In eXide the attribute binary show this linter error : [cvc-complex-type.3.2.2: Attribute 'binary' is not allowed to appear in element 'field']
It can very well be, that the schema was not updated to add the binary attribute.
I updated the test above and added a new one, one with and one without binary.
It works when I use the element directly, because binary seems to need a single value.
The hint was the error with the index apply in eXide.
This brings me to the following questions:
- Why is this not the case for normal fields, so that the behaviour is adaptable when I realize that I don't need to query certain values?
- Why is there no reference to this in the documentation and please don't tell me that it is sufficiently explained because the default value is specified as
xs:string? - Why the log does not show this as an error when I apply the index?
- Why I cannot declare
type="xs:string*"to prevent this error? - Why this works in 5.4.0?
!!!! → 6. What do I have to do if I only want to perform a query above the parent level and have several values in one field, but want to have faster access?
Why this works in 5.4.0?
As far as I know binary fields were added in version 6.2.0. That means it cannot work in version 5.4.0.
Why this works in 5.4.0?
As far as I know binary fields were added in version 6.2.0. That means it cannot work in version 5.4.0.
It is not what I meant.
I think that the field behaviour in eXist-db 5.4.0 handle sequences or sub-sequencing differently and the binary parameter also worked without ft:binary-field or ignores the binary parameter without telling.
I only noticed the issue of different handling because we migrated from 5.4.0 to 6.2.0.

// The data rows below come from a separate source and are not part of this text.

(* ===== verification/GoString.v ===== *)
(** Go's [strings], [unicode], [unicode/utf8] and [encoding/hex] functions as
    the source uses them.  A Go string is its sequence of bytes. *)
From S2P Require Import Prelude.
From Stdlib Require Import Ascii Wf_nat.

Fixpoint bytes (s : string) : list Z :=
  match s with
  | EmptyString => []
  | String c s' => Z.of_nat (nat_of_ascii c) :: bytes s'
  end.
Fixpoint of_bytes (bs : list Z) : string :=
  match bs with
  | [] => EmptyString
  | b :: bs' => String (ascii_of_nat (Z.to_nat b)) (of_bytes bs')
  end.
Definition len (s : string) : Z := Z.of_nat (String.length s).

(** ** UTF-8

    [decode_rune] is [utf8.DecodeRune]: the rune and the number of bytes it
    takes; an invalid byte is the rune U+FFFD of width 1. *)
Definition between (lo hi x : Z) : bool := (lo <=? x) && (x <=? hi).
Definition continuation (b : Z) : bool := between 128 191 b.
Definition RuneError : Z := 65533.

Definition decode_rune (b0 : Z) (rest : list Z) : Z * nat * bool :=
  let bad := (RuneError, 1%nat, false) in
  if b0 <? 128 then (b0, 1%nat, true)
  else if between 194 223 b0 then
    match rest with
    | b1 :: _ => if continuation b1 then ((b0 - 192) * 64 + (b1 - 128), 2%nat, true) else bad
    | _ => bad
    end
  else if between 224 239 b0 then
    match rest with
    | b1 :: b2 :: _ =>
      if between (if b0 =? 224 then 160 else 128) (if b0 =? 237 then 159 else 191) b1 && continuation b2
      then ((b0 - 224) * 4096 + (b1 - 128) * 64 + (b2 - 128), 3%nat, true) else bad
    | _ => bad
    end
  else if between 240 244 b0 then
    match rest with
    | b1 :: b2 :: b3 :: _ =>
      if between (if b0 =? 240 then 144 else 128) (if b0 =? 244 then 143 else 191) b1
         && continuation b2 && continuation b3
      then ((b0 - 240) * 262144 + (b1 - 128) * 4096 + (b2 - 128) * 64 + (b3 - 128), 4%nat, true) else bad
    | _ => bad
    end
  else bad.

(** The runes of a text with the bytes each takes; a rune takes at least one
    byte, so the length of the text is enough fuel. *)
Fixpoint rune_chunks (fuel : nat) (bs : list Z) : list (Z * bool * list Z) :=
  match fuel, bs with
  | S fuel', b0 :: rest =>
    let '(r, w, valid) := decode_rune b0 rest in
    (r, valid, take w bs) :: rune_chunks fuel' (drop w bs)
  | _, _ => []
  end.
Definition chunks (s : string) : list (Z * bool * list Z) := rune_chunks (String.length s) (bytes s).
(** [for _, r := range s]. *)
Definition runes (s : string) : list Z := map (fun c => fst (fst c)) (chunks s).
Definition valid_utf8 (s : string) : bool := forallb (fun c => snd (fst c)) (chunks s).
Definition rune_count (s : string) : Z := Z.of_nat (length (chunks s)).

(** ** Classes of runes *)
Definition is_control (r : Z) : bool := between 0 31 r || between 127 159 r.
Definition is_space (r : Z) : bool :=
  between 9 13 r || (r =? 32) || (r =? 133) || (r =? 160) || (r =? 5760) || between 8192 8202 r ||
  (r =? 8232) || (r =? 8233) || (r =? 8239) || (r =? 8287) || (r =? 12288).

Fixpoint drop_spaces (cs : list (Z * bool * list Z)) : list (Z * bool * list Z) :=
  match cs with
  | (r, v, bs) :: cs' => if is_space r then drop_spaces cs' else cs
  | [] => []
  end.
Definition trim_space (s : string) : string :=
  of_bytes (concat (map snd (rev (drop_spaces (rev (drop_spaces (chunks s))))))).
(** [strings.TrimSpace(s) == ""]. *)
Definition is_blank (s : string) : bool := String.eqb (trim_space s) "".

(** ** Prefixes, suffixes, characters *)
Definition has_prefix (p s : string) : bool := String.prefix p s.
Definition trim_prefix (p s : string) : string :=
  if has_prefix p s then String.substring (String.length p) (String.length s - String.length p) s else s.
Fixpoint is_prefix (p s : list Z) : bool :=
  match p, s with
  | [], _ => true
  | x :: p', y :: s' => (x =? y) && is_prefix p' s'
  | _ :: _, [] => false
  end.
Definition has_suffix (p s : string) : bool := is_prefix (rev (bytes p)) (rev (bytes s)).
Definition trim_suffix (p s : string) : string :=
  if has_suffix p s then of_bytes (take (String.length s - String.length p) (bytes s)) else s.
(** [strings.ContainsAny] for sets of ASCII characters. *)
Definition contains_any (set : string) (s : string) : bool :=
  existsb (fun b => existsb (Z.eqb b) (bytes set)) (bytes s).

(** [strings.Contains], [strings.Cut], [strings.Split] at a byte, and
    [strings.ReplaceAll] of a byte. *)
Fixpoint contains (needle s : string) : bool :=
  has_prefix needle s || match s with EmptyString => false | String _ s' => contains needle s' end.
Fixpoint cut_text (sep s : string) : option (string * string) :=
  if has_prefix sep s then Some (EmptyString, trim_prefix sep s)
  else match s with
       | EmptyString => None
       | String c s' => match cut_text sep s' with Some (before, after) => Some (String c before, after) | None => None end
       end.
Fixpoint split_at (sep : ascii) (s : string) : list string :=
  match s with
  | EmptyString => [EmptyString]
  | String c s' =>
    if Ascii.eqb c sep then EmptyString :: split_at sep s'
    else match split_at sep s' with first :: rest => String c first :: rest | [] => [String c EmptyString] end
  end.
Fixpoint replace_byte (old : ascii) (new : string) (s : string) : string :=
  match s with
  | EmptyString => EmptyString
  | String c s' => ((if Ascii.eqb c old then new else String c EmptyString) ++ replace_byte old new s')%string
  end.

(** ** Hexadecimal *)
Definition hex_val (b : Z) : option Z :=
  if between 48 57 b then Some (b - 48)
  else if between 97 102 b then Some (b - 87)
  else if between 65 70 b then Some (b - 55)
  else None.
Fixpoint hex_decode (bs : list Z) : option (list Z) :=
  match bs with
  | [] => Some []
  | a :: b :: bs' =>
    x ← hex_val a; y ← hex_val b; zs ← hex_decode bs'; Some (16 * x + y :: zs)
  | _ => None
  end.
(** [strings.ToLower] on ASCII texts. *)
Definition lower_byte (b : Z) : Z := if between 65 90 b then b + 32 else b.
Definition is_lower (bs : list Z) : bool := forallb (fun b => lower_byte b =? b) bs.

Definition lower_hex (b : Z) : bool := between 48 57 b || between 97 102 b.

(** ** Facts *)
Lemma bytes_length s : length (bytes s) = String.length s.
Proof. induction s as [|c s IH]; simpl; congruence. Qed.

Lemma bytes_range s : Forall (fun b => 0 <= b < 256) (bytes s).
Proof.
  induction s as [|c s IH]; simpl; constructor; [|done].
  pose proof (nat_ascii_bounded c). lia.
Qed.

(** On ASCII texts the runes are the bytes. *)
Lemma rune_chunks_ascii n bs : Forall (fun b => 0 <= b < 128) bs -> (length bs <= n)%nat ->
  rune_chunks n bs = map (fun b => (b, true, [b])) bs.
Proof.
  intros H. revert n. induction H as [|b bs Hb _ IH]; intros n Hn; [by destruct n|].
  destruct n as [|n]; simpl in Hn; [lia|]. simpl. unfold decode_rune.
  replace (b <? 128) with true by lia. simpl. rewrite drop_0, take_0. f_equal. apply IH. lia.
Qed.

Lemma runes_ascii s : Forall (fun b => 0 <= b < 128) (bytes s) -> runes s = bytes s.
Proof.
  intros H. unfold runes, chunks. rewrite rune_chunks_ascii; [|done|by rewrite bytes_length].
  rewrite map_map. apply map_id.
Qed.

(** A text all of whose runes are ASCII has ASCII bytes. *)
Lemma rune_chunks_ascii_inv n bs (P : Z -> Prop) :
  (forall r, P r -> r < 128) ->
  Forall (fun b => 0 <= b < 256) bs -> (length bs <= n)%nat ->
  Forall P (map (fun c => fst (fst c)) (rune_chunks n bs)) -> Forall (fun b => 0 <= b < 128) bs /\ Forall P bs.
Proof.
  intros HP. revert bs. induction n as [|n IH]; intros bs Hr Hn H.
  { destruct bs; [split; constructor|simpl in Hn; lia]. }
  destruct bs as [|b bs]; [split; constructor|].
  simpl in H. destruct (decode_rune b bs) as [[r w] v] eqn:E. simpl in H.
  apply Forall_cons in H as [Hrr Hrest]. apply Forall_cons in Hr as [Hb Hbs].
  assert (b < 128) as Hlt.
  { pose proof (HP _ Hrr) as Hr128. destruct (decide (b < 128)) as [|Hge]; [done|exfalso].
    unfold decode_rune, continuation, between, RuneError in E.
    replace (b <? 128) with false in E by lia.
    repeat (case_match; simplify_eq/=; try lia). }
  unfold decode_rune in E. replace (b <? 128) with true in E by lia. simplify_eq.
  simpl in Hrest. rewrite drop_0 in Hrest. destruct (IH bs) as [H1 H2]; [done|simpl in Hn; lia|done|].
  split; constructor; auto; lia.
Qed.

Lemma bytes_app s t : bytes (s ++ t) = bytes s ++ bytes t.
Proof. induction s as [|c s IH]; [done|]. change (String c s ++ t)%string with (String c (s ++ t)). simpl. by rewrite IH. Qed.

Lemma of_bytes_bytes s : of_bytes (bytes s) = s.
Proof. induction s as [|c s IH]; [done|]. simpl. by rewrite Nat2Z.id, ascii_nat_embedding, IH. Qed.

Lemma string_length_app s t : String.length (s ++ t) = (String.length s + String.length t)%nat.
Proof. rewrite <- !bytes_length, bytes_app. apply length_app. Qed.

Lemma is_prefix_app p q : is_prefix p (p ++ q) = true.
Proof. induction p as [|x p IH]; [done|]. simpl. by rewrite Z.eqb_refl, IH. Qed.

Lemma trim_suffix_app s u : trim_suffix u (s ++ u) = s.
Proof.
  unfold trim_suffix, has_suffix. rewrite bytes_app, rev_app_distr, is_prefix_app, string_length_app.
  replace (String.length s + String.length u - String.length u)%nat with (length (bytes s)) by (rewrite bytes_length; lia).
  rewrite take_app_length. apply of_bytes_bytes.
Qed.

Lemma has_suffix_app p s u : has_suffix p (s ++ u) = is_prefix (rev (bytes p)) (rev (bytes u) ++ rev (bytes s)).
Proof. unfold has_suffix. by rewrite bytes_app, rev_app_distr. Qed.

(** Decoding hexadecimal succeeds on an even number of digits. *)
Lemma hex_decode_length bs out : hex_decode bs = Some out -> length bs = (2 * length out)%nat.
Proof.
  revert out. induction bs as [bs IH] using (induction_ltof1 _ (@length Z)). unfold ltof in IH.
  destruct bs as [|a [|b bs]]; intros out H; simpl in H; simplify_eq/=; [done|].
  destruct (hex_val a), (hex_val b), (hex_decode bs) as [zs|] eqn:E; simplify_option_eq.
  simpl. rewrite (IH bs) with (out := zs); [lia|simpl; lia|done].
Qed.

Lemma hex_val_lower b : 0 <= b < 256 -> is_Some (hex_val b) /\ lower_byte b = b <-> lower_hex b = true.
Proof.
  intros _. unfold hex_val, lower_byte, lower_hex, between.
  destruct ((48 <=? b) && (b <=? 57)) eqn:E1, ((97 <=? b) && (b <=? 102)) eqn:E2,
    ((65 <=? b) && (b <=? 70)) eqn:E3, ((65 <=? b) && (b <=? 90)) eqn:E4; simpl;
    split; intros H; try done; try (destruct H as [[? ?] ?]; (done || lia)); split; eauto; lia.
Qed.

Lemma hex_decode_lower bs : Forall (fun b => 0 <= b < 256) bs ->
  (exists out, hex_decode bs = Some out) /\ is_lower bs = true <->
  Nat.even (length bs) = true /\ forallb lower_hex bs = true.
Proof.
  induction bs as [bs IH] using (induction_ltof1 _ (@length Z)). unfold ltof in IH. intros Hr.
  destruct bs as [|a [|b bs]].
  - split; intros _; simpl; split; eauto.
  - simpl. split; [intros [[out Hout] _]; simpl in Hout; done|intros [H _]; done].
  - apply Forall_cons in Hr as [Ha Hr]. apply Forall_cons in Hr as [Hb Hr].
    specialize (IH bs ltac:(simpl; lia) Hr). simpl. rewrite !andb_true_iff.
    pose proof (hex_val_lower a Ha) as Hha. pose proof (hex_val_lower b Hb) as Hhb.
    rewrite !Z.eqb_eq. unfold is_lower in IH. rewrite <- Hha, <- Hhb.
    destruct (hex_val a), (hex_val b), (hex_decode bs) as [zs|]; simpl; unfold is_Some; naive_solver.
Qed.

Definition newline : string := of_bytes [10].

(** ** Slices: [s[:n]] and [s[n:]] *)
Fixpoint string_take (n : nat) (s : string) : string :=
  match n, s with S n', String c s' => String c (string_take n' s') | _, _ => EmptyString end.
Fixpoint string_drop (n : nat) (s : string) : string :=
  match n, s with S n', String _ s' => string_drop n' s' | _, _ => s end.
Definition str_take (n : Z) (s : string) : string := string_take (Z.to_nat n) s.
Definition str_drop (n : Z) (s : string) : string := string_drop (Z.to_nat n) s.

Lemma str_app_cons c s t : (String c s ++ t)%string = String c (s ++ t).
Proof. reflexivity. Qed.
Lemma string_take_drop n s : (string_take n s ++ string_drop n s)%string = s.
Proof. revert s. induction n as [|n IH]; intros [|c s]; [done..|]. cbn [string_take string_drop]. by rewrite str_app_cons, IH. Qed.
Lemma string_take_length n s : String.length (string_take n s) = Nat.min n (String.length s).
Proof. revert s. induction n as [|n IH]; intros [|c s]; [done..|]. cbn. f_equal. apply IH. Qed.
Lemma str_take_drop n s : (str_take n s ++ str_drop n s)%string = s.
Proof. apply string_take_drop. Qed.
Lemma len_take n s : 0 <= n -> len (str_take n s) = Z.min n (len s).
Proof. intros Hn. unfold len, str_take. rewrite string_take_length. lia. Qed.
Lemma len_app s t : len (s ++ t) = len s + len t.
Proof. unfold len. rewrite string_length_app. lia. Qed.
Lemma str_take_all n s : len s <= n -> str_take n s = s.
Proof.
  unfold str_take, len. intros Hn. assert (String.length s <= Z.to_nat n)%nat as Hl by lia. revert Hl. generalize (Z.to_nat n).
  clear. induction s as [|c s IH]; intros [|m] Hl; cbn in *; [done..|lia|]. f_equal. apply IH. lia.
Qed.
Lemma str_app_nil_r s : (s ++ "")%string = s.
Proof. induction s as [|c s IH]; [done|]. by rewrite str_app_cons, IH. Qed.
Lemma str_app_assoc s t u : ((s ++ t) ++ u)%string = (s ++ (t ++ u))%string.
Proof. induction s as [|c s IH]; [done|]. by rewrite !str_app_cons, IH. Qed.
Lemma len_zero s : len s = 0 -> s = ""%string.
Proof. by destruct s. Qed.
Lemma string_take_app m s t : (String.length s <= m)%nat -> string_take m (s ++ t) = (s ++ string_take (m - String.length s) t)%string.
Proof.
  revert m. induction s as [|c s IH]; intros m Hl; [by rewrite Nat.sub_0_r|]. destruct m as [|m]; [cbn in Hl; lia|].
  rewrite !str_app_cons. cbn [string_take String.length Nat.sub]. cbn [String.length] in Hl. by rewrite IH by lia.
Qed.
Lemma str_take_app n s t : len s <= n -> str_take n (s ++ t) = (s ++ str_take (n - len s) t)%string.
Proof.
  unfold len, str_take. intros Hn. rewrite string_take_app by lia. do 2 f_equal. lia.
Qed.
Lemma len_nonneg s : 0 <= len s.
Proof. unfold len. lia. Qed.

I shouldn't be a problem, but I searched the development logs and only the added function ft:binary-field was mentioned, but I couldn't find the albeit minor but important differences in the handling of the fields or facets or indexes.
And maybe migration should include in the documentation, if people want to switch versions, which major version handles which content and how, and which functions are available.